### Work instruction
Reproduce the opening lines of the records exactly, please, stopping after the line that contains "[ITripManager], [IEtaProvider] and".

### Saved entries
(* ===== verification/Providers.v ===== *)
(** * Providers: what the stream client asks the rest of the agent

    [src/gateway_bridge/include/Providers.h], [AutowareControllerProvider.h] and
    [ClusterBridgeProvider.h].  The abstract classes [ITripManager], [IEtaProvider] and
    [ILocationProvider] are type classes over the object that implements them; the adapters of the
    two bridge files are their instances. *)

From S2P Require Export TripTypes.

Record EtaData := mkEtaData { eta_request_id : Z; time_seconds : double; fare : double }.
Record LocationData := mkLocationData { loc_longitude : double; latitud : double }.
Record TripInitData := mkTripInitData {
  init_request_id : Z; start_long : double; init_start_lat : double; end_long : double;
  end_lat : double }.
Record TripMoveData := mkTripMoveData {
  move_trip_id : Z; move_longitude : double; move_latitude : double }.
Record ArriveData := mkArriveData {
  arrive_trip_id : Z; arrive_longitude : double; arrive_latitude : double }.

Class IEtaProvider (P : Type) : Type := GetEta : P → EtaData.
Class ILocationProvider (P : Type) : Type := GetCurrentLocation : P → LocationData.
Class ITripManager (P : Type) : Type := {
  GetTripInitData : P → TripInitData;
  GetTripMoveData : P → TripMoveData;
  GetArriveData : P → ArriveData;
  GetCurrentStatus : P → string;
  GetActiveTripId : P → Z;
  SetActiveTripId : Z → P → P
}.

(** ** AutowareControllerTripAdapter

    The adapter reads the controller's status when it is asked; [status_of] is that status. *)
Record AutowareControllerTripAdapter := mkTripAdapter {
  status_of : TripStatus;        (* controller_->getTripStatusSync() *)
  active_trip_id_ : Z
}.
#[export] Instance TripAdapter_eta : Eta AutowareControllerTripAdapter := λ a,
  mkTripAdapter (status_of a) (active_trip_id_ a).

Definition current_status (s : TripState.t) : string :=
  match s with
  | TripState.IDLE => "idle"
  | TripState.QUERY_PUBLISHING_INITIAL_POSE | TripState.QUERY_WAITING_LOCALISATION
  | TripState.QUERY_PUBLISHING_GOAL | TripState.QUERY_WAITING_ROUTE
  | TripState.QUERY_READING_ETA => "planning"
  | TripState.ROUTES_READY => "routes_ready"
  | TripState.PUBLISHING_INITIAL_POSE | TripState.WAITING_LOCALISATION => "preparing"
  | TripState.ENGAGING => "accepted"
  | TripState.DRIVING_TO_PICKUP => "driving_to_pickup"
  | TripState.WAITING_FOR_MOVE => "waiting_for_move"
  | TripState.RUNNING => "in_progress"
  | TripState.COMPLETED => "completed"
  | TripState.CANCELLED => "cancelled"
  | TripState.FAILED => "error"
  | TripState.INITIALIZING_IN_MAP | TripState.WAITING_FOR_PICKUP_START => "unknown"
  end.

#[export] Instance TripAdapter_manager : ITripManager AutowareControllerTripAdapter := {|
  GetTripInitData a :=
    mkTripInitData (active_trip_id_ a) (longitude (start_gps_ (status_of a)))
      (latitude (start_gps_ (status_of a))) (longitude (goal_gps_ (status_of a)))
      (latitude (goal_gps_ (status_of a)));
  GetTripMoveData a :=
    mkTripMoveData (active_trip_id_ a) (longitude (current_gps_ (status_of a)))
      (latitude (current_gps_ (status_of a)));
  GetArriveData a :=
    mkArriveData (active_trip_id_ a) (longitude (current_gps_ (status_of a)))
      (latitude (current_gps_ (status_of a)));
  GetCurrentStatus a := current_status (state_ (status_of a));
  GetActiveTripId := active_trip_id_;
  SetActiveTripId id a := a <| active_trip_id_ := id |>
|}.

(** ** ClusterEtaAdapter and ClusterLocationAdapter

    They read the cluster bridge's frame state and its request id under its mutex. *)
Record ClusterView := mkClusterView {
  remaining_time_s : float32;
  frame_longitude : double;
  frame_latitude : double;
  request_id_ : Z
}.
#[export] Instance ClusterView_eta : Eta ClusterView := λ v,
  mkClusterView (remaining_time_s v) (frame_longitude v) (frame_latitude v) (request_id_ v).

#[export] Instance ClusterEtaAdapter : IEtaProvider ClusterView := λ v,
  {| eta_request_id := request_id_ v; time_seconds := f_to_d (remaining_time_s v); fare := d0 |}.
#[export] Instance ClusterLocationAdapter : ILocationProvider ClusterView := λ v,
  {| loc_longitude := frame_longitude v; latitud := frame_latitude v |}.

### Answer area
(* ===== verification/Providers.v ===== *)
(** * Providers: what the stream client asks the rest of the agent

    [src/gateway_bridge/include/Providers.h], [AutowareControllerProvider.h] and
    [ClusterBridgeProvider.h].  The abstract classes [ITripManager], [IEtaProvider] and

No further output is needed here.